Sometime between 8th grade and 10th grade, I fell off a friend's trampoline with my chest hitting the ground and one of my legs getting caught on the rail, hyperextending my spine. I remember this being extremely painful, but only for that day. I do not recall if this continued to be painful the next day or so, or even when this might have happened. So I don't know if this is the cause of my back pain. I assume it is because it's the only big traumatic event I can recall that involves my spine.

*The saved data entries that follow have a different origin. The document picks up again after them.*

Definition example_impl (preface : bool) : Impl :=
  mk_Impl default_Settings default_Settings new_DynamicTable ∅ None 65535 preface false.

Lemma example_impl_ok preface : impl_ok (example_impl preface).
Proof. split; cbn; try apply default_settings_ok; [apply map_Forall_empty|lia|done]. Qed.

(** A WINDOW_UPDATE of zero octets and garbage behind it. *)
Lemma http2_input_safe_witness :
  let buf := mk_StreamBuf 11 [0; 0; 0; 8; 0; 0; 0; 0; 0; 200; 1; 77] in
  Impl_onInput true raw0 (example_impl true) fresh_endpoint buf = Throw (runtime_error "WINDOW_UPDATE wrong size") /\
  match Impl_onInput true raw0 (example_impl true) fresh_endpoint buf with
  | Ret (s', c', buf') =>
      impl_ok s' /\ sender_ok c' /\ sb_ok buf' /\ in_use_ buf' <= in_use_ buf /\ sent fresh_endpoint `prefix_of` sent c'
  | Throw _ => True
  | Undef u => u = AssertionFailed
  end.
Proof.
  split; [vm_compute; reflexivity|].
  apply (http2_input_safe true raw0 (example_impl true) fresh_endpoint (mk_StreamBuf 11 [0; 0; 0; 8; 0; 0; 0; 0; 0; 200; 1; 77])).
  - apply raw0_ok.
  - apply example_impl_ok.
  - split; [vm_compute; split; congruence|constructor].
  - split; [vm_compute; split; congruence|apply (bool_decide_unpack _); vm_compute; exact I].
  - vm_compute. reflexivity.
Defined.

(** A PING and nothing behind it. *)
Lemma ping_loses_input_witness :
  let data := [1; 2; 3; 4; 5; 6; 7; 8] in
  let buf := mk_StreamBuf 17 (header_wire (mk_FrameHeader 8 PING 0 0 0) ++ data) in
  if zlen (@nil Z) <? 8
  then receiveFrame true raw0 (example_impl true) fresh_endpoint buf
       = Throw (length_error "StreamBuf::advance out of range")
  else exists c' buf',
    receiveFrame true raw0 (example_impl true) fresh_endpoint buf = Ret (true, (example_impl true, c', buf')) /\
    sent c' = sent fresh_endpoint ++ header_wire (mk_FrameHeader 8 PING 1 0 0) ++ data /\
    content buf' = drop 8 [].
Proof.
  apply (ping_loses_input true raw0 (example_impl true) fresh_endpoint
           (mk_StreamBuf 17 (header_wire (mk_FrameHeader 8 PING 0 0 0) ++ [1; 2; 3; 4; 5; 6; 7; 8])) 0 0 [1; 2; 3; 4; 5; 6; 7; 8] []).
  - apply raw0_ok.
  - apply example_impl_ok.
  - split; [vm_compute; split; congruence|constructor].
  - split; [vm_compute; split; congruence|apply (bool_decide_unpack _); vm_compute; exact I].
  - reflexivity.
  - vm_compute. reflexivity.
  - unfold octet. lia.
  - reflexivity.
  - lia.
  - apply (bool_decide_unpack _). vm_compute. exact I.
  - reflexivity.
  - vm_compute. reflexivity.
Defined.

Lemma preface_must_come_whole_witness :
  let buf := mk_StreamBuf 10 (take 10 CLIENT_PREFACE) in
  exists s' buf',
    Impl_onInput true raw0 (example_impl false) fresh_endpoint buf = Ret (s', fresh_endpoint, buf') /\
    currentFrameHeader_ s' = Some (mk_FrameHeader 5263945 0x20 0x2a 0 0x20485454) /\
    forall buf2 more,
      sb_ok buf2 -> content buf2 = content buf' ++ drop 10 CLIENT_PREFACE ++ more -> 24 <= in_use_ buf2 ->
      Impl_onInput true raw0 s' fresh_endpoint buf2 = Throw (runtime_error "Invalid connection preface").
Proof.
  apply (preface_must_come_whole true raw0 (example_impl false) fresh_endpoint (mk_StreamBuf 10 (take 10 CLIENT_PREFACE)) 10).
  - apply example_impl_ok.
  - split; [vm_compute; split; congruence|apply (bool_decide_unpack _); vm_compute; exact I].
  - reflexivity.
  - reflexivity.
  - lia.
  - reflexivity.
Defined.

In 2007, I had a spinal fusion surgery performed because my L4-L5 disc was gone. I suppose it ruptured when I fell off the trampoline and 5-7 years of not tending to it caused it to completely leak out. Since this was the only visible problem on my spine, the surgeon and I had high hopes the surgery would cure my pain. It did not. It didn't even improve my pain levels. This leads me to believe that the fall wasn't the primary cause for my pain, or if it was, the ruptured disc wasn't causing me any pain.
I have been to more doctors than I can remember. I have seen several general/family physicians, physician's assistants, a chiropractor (what a quack he was), two orthopedic surgeons, two neurosurgeons, one neurologist, two pain management/anesthesiologists, two physical therapists, and several psychiatrists. I still do not have a diagnosis nor do I have any idea as to what kind of treatment would be beneficial for me, or might have a chance of helping.
I have tried several non-opiate pain medications, both over the counter and prescription, and they were all worthless.
I have been to a couple physical therapists, one would physically manipulate me and both of them gave me exercise routines to increase strenght and flexibility of my spine and the back/ab muscles. While I admit I have not really stuck it out with these programs, I did not notice any improvement after doing the exercises for some time. It was very discouraging, and my back would hurt even more afterwards, which discouraged me from doing them at all..
I have tried a TENS unit and heat/cold. I have tried accupressure techniques (not acupuncture, not covered by insurance) and I have had dozens of nerve block and epidural injections. I have even tried a radiofrequency neurotomy, with strange results. It hurt like heck for a week, then took away a lot of my pain for about 2 weeks, then stopped working..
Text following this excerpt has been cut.